When you start your conversation, you must go in knowing what you want to say. Develop a plan that targets what your children will understand and care about. Try to tailor the information you want to share to fit their understanding for the best results. Speaking to them honestly and respectfully will help you get your message across. The goal is to avoid stumbling through the conversation while laying everything out and keeping their attention.
Explain the Dangers
The first leg of your conversation should go over the dangers of drunk driving and what it would mean to them. It might not be practical to list off every horrible thing that could happen to them if they drive drunk. Still, the fact that driving drunk could cost their freedom, money, and even life is something every child who’s about to drive should know.
Your words and meanings should be consistent throughout the whole conversation. Children are smart—they’ll pick up on your inconsistencies throughout the conversation, which can undermine what you’re saying. Pick your stance and plan on drunk driving, and keep with it during the whole talk to build a sense of authority on the topic.
Take It Seriously
While it’s easy to cut the tension with jokes or games when talking about something as serious as drunk driving, you should avoid any distractions of the sort. This is a long conversation to have with your children, and it needs everyone’s full attention to really sink in. If your children don’t understand the risks of drunk driving, they could forget its severity and put their lives at risk.
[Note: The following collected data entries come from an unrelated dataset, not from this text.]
(** A block in the indirect block. *)
Lemma add_indirect x lim bn : file_inv sb V x lim -> NDIRECT <= bn < MAXFILE -> ind_of x <> 0 -> addr_of V x bn = 0 ->
  let V' := upd (allocated sb V a) (ind_of x)
              (splice (allocated sb V a (ind_of x)) (4 * Z.to_nat (bn - NDIRECT)) (le_bytes 4 a)) in
  file_inv sb V' x lim /\ grown sb V x V' x /\ addr_of V' x bn = a.
Proof.
  intros F Hbn Hi H0 V'. pose proof (fi_ind _ _ _ _ F Hi) as Hiu. destruct (alloc_keeps _ Hiu) as [Hiu' Eiv].
  pose proof (in_use_pos _ _ Hiu) as Hip. assert (Hau : forall k, in_use sb (allocated sb V a) k -> in_use sb V' k).
  { intros k Hk. pose proof (in_use_pos _ _ Hk). destruct Hk as [Hk1 Hk2]. split; [done|]. unfold V'.
    rewrite (used_data start) by (done || destruct Hiu; lia). done. }
  assert (Hlen : length (V (ind_of x)) = BSIZE) by apply HV. assert (HM : MAXFILE = 268) by done. unfold NDIRECT in *.
  assert (Hadd : forall bn', 0 <= bn' < MAXFILE -> addr_of V' x bn' = if bn' =? bn then a else addr_of V x bn').
  { intros bn' Hr. unfold addr_of. destruct (Z.ltb_spec bn' NDIRECT) as [Hd|Hd].
    - rewrite (proj2 (Z.eqb_neq bn' bn)); [done|]. unfold NDIRECT in Hd. lia.
    - fold (ind_of x). rewrite (proj2 (Z.eqb_neq _ 0) Hi). unfold V'. rewrite upd_eq, Eiv. unfold NDIRECT in *.
      rewrite get_uint_splice by (rewrite Hlen, BSIZE_val; lia). destruct (decide _) as [E|E].
      + assert (bn' = bn) as -> by lia. rewrite Z.eqb_refl. apply Z.mod_small. destruct Hg. pose proof geo_pos as Hp. unfold geometry_pos in Hp. lia.
      + rewrite (proj2 (Z.eqb_neq bn' bn)) by congruence. done. }
  assert (Hfin : file_inv sb V' x lim /\ grown sb V x V' x).
  { eapply (inv_add _ _ _ _ bn a); try done; [lia|apply Hau, alloc_in_use|apply not_in_use|apply (fi_addrs _ _ _ _ F)|by destruct x| |].
    - intros k Hk. unfold V'. pose proof (g_pos _ _ Hg). rewrite upd_ne; [by apply alloc_low|]. destruct Hiu. unfold meta_end in *. lia.
    - intros k Hk. destruct (alloc_keeps k Hk) as [K1 K2]. split; [by apply Hau|]. intros Hne. unfold V'. by rewrite upd_ne. }
  split_and!; [apply Hfin..|]. rewrite Hadd by lia. by rewrite Z.eqb_refl.
Qed.

End Alloc.

End Slots.

(** ** [bmap] *)

Section Write.

Context {mem : Type} {cfg : config} {svc : services mem} {sym : symbols}.
Context {hfs : has_fs mem} {drv : disk_driver mem}.
Variable fuel : nat.
Variable R : kst mem -> kst mem -> Prop.
Context {dok : driver_ok mem R}.
Variable C : blocks -> Prop.
Variable me : nat.
Variable pid : Z.
Variable start dev : Z.
Hypothesis Hstart : 0 <= start /\ start + Z.of_nat LOGBLOCKS < 2 ^ 31.
Variable D : blocks.
Hypothesis HC : C D.
Variable out ncom : Z.
Hypothesis Hout : 1 <= out.
Abbreviation fsp := (fsp R C me pid).
Abbreviation tx := (tx pid start dev D out ncom).
Abbreviation alloc_pre := (alloc_pre start).
Implicit Types (V : blocks) (H : gmap Z nat) (ks : list Z) (m : fsmem) (x : inode).

(** The inode at entry [i] describes a file whose bytes up to [lim] exist. *)
Definition writing V m (i : nat) x (lim : Z) : Prop :=
  m_itable m !! i = Some x /\ i_dev x = dev /\ file_inv (m_sb m) V x lim /\ alloc_pre V ∅ m.

Definition full (sb : superblock) V : Prop := forall j, 0 <= j < sb_size sb -> used sb V j = true.

Lemma put_inode_id m i x : m_itable m !! i = Some x -> put_inode i x m = m.
Proof. intros Hi. unfold put_inode. rewrite list_insert_id by done. by destruct m. Qed.

Lemma alloc_pre_mem V m i x : alloc_pre V ∅ m -> alloc_pre V ∅ (put_inode i x m).
Proof. intros [A1 A2 A3 A4 A5]. by split. Qed.

Lemma alloc_pre_allocated V m a : alloc_pre V ∅ m -> meta_end (m_sb m) <= a < sb_size (m_sb m) -> alloc_pre (allocated (m_sb m) V a) ∅ m.
Proof.
  intros [A1 A2 A3 A4 A5] Ha. split; [done|by apply allocated_ok|by eapply meta_allocated|intros; apply lookup_empty|intros; apply lookup_empty].
Qed.

Lemma writing_put V V' m i x x' lim : writing V m i x lim -> i_dev x' = i_dev x ->
  file_inv (m_sb m) V' x' lim -> alloc_pre V' ∅ m -> writing V' (put_inode i x' m) i x' lim.
Proof.
  intros (W1 & W2 & _ & _) E F A. split_and!; [by eapply put_inode_lookup|congruence|done|by apply alloc_pre_mem].
Qed.

Lemma tx_slot V ks m f i x lim n v (Q : Z -> list lockid -> fsst -> Prop) :
  tx V ks ∅ m f -> writing V m i x lim -> i_addrs x !! Z.to_nat n = Some v -> (length ks + 1 < NBUF)%nat ->
  (v <> 0 -> Q v [] f) ->
  (v = 0 -> forall a f', meta_end (m_sb m) <= a < sb_size (m_sb m) -> used (m_sb m) V a = false ->
     tx (allocated (m_sb m) V a) (log_add a (log_add (BBLOCK a (sb_bmapstart (m_sb m))) ks)) ∅
       (put_inode i (set_i_addrs (<[Z.to_nat n := a]> (i_addrs x)) x) m) f' -> Q a [] f') ->
  (v = 0 -> forall f', full (m_sb m) V -> tx V ks ∅ m f' -> Q 0 [] f') ->
  fsp (bmap_slot fuel (iptr i) n) [] f Q.
Proof.
  intros Ht (Hi & Hd & F & Hap) Hv Hroom H1 H2 H3. unfold bmap_slot. fs_step. eapply (tx_get_addr R C); [exact Ht|done|done|].
  destruct (Z.eqb_spec v 0) as [E|E]; [|fs_step; auto]. fs_step. eapply (tx_rdi R C); [exact Ht|done|]. rewrite Hd.
  fs_step. eapply (tx_balloc fuel R C me pid start dev Hstart D HC out ncom Hout); [exact Ht|done|rewrite map_size_empty; lia| |].
  - intros a f1 Ha Hu _ Ht1. pose proof (geo_pos _ _ (ap_geo _ _ _ _ Hap)) as Hp. unfold geometry_pos in Hp.
    rewrite (proj2 (Z.eqb_neq a 0)) by lia. fs_step. unfold set_addr. eapply (tx_wri R C); [exact Ht1|done|]. intros f2 Ht2. fs_step. eauto.
  - intros f1 Hf Ht1. cbn [Z.eqb]. fs_step. auto.
Qed.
Once you finish the conversation and say what you need to say, you need to keep the floor open for your children. They may have questions, and answering these questions can lead to a better understanding and respect for the topic for everyone involved. Try to keep an open dialogue about this topic so that you can answer concerns and questions when the time arises instead of your children making rash decisions.
Talk About It Often
You should still bring the topic up, even after you have the big talk about drunk driving and the risks that come with it. While it shouldn’t be in every conversation, bringing it up when the situation calls for it’ll help enforce the danger and seriousness of drunk driving. If a prevalent news story about the topic comes up, it’s smart to readdress the issue with your child. You can also revisit it if they are attending a party or going out. It’s important that you be supportive in these talks, reminding them that you care and just want them to be safe.
Show Through Your Actions
The absolute worst thing you can do when it comes to teaching your children about drunk driving is to drive while under the influence yourself. No matter how safe you think you are or careful you feel, this choice teaches your children that the behavior is appropriate. Even if you talk to them beforehand and explain your reasoning, they’ll take it to heart that they can drive drunk and get away with it.
Encourage Good Behavior
Positive reinforcement is a powerful tool to help children understand what they should do, as you encourage the best behavior. As your children show that you can trust them when it comes to responsible driving, you should reward their behavior. Maybe changing curfews, allowances, or even just offering praise or gifts can really help encourage their good behavior.
Set Up Punishments
While you hope you never need them, punishments are a good motivator to prevent actions you don’t want your kids participating in. Figure out the punishments for your children if they do drive while drunk and tell them the punishments ahead of time so that the consequences are fair and understood. This system will discourage drunk driving. However, you need to be willing to follow through on the punishments and enforce those rules. Explaining consequences is very important when teaching your kids about drunk driving.
These are the main ways to teach your children not to drive while drunk and empower them to make responsible decisions. Even if they don’t get into a car accident, drunk driving is a serious crime, and you should do what you can to prevent it.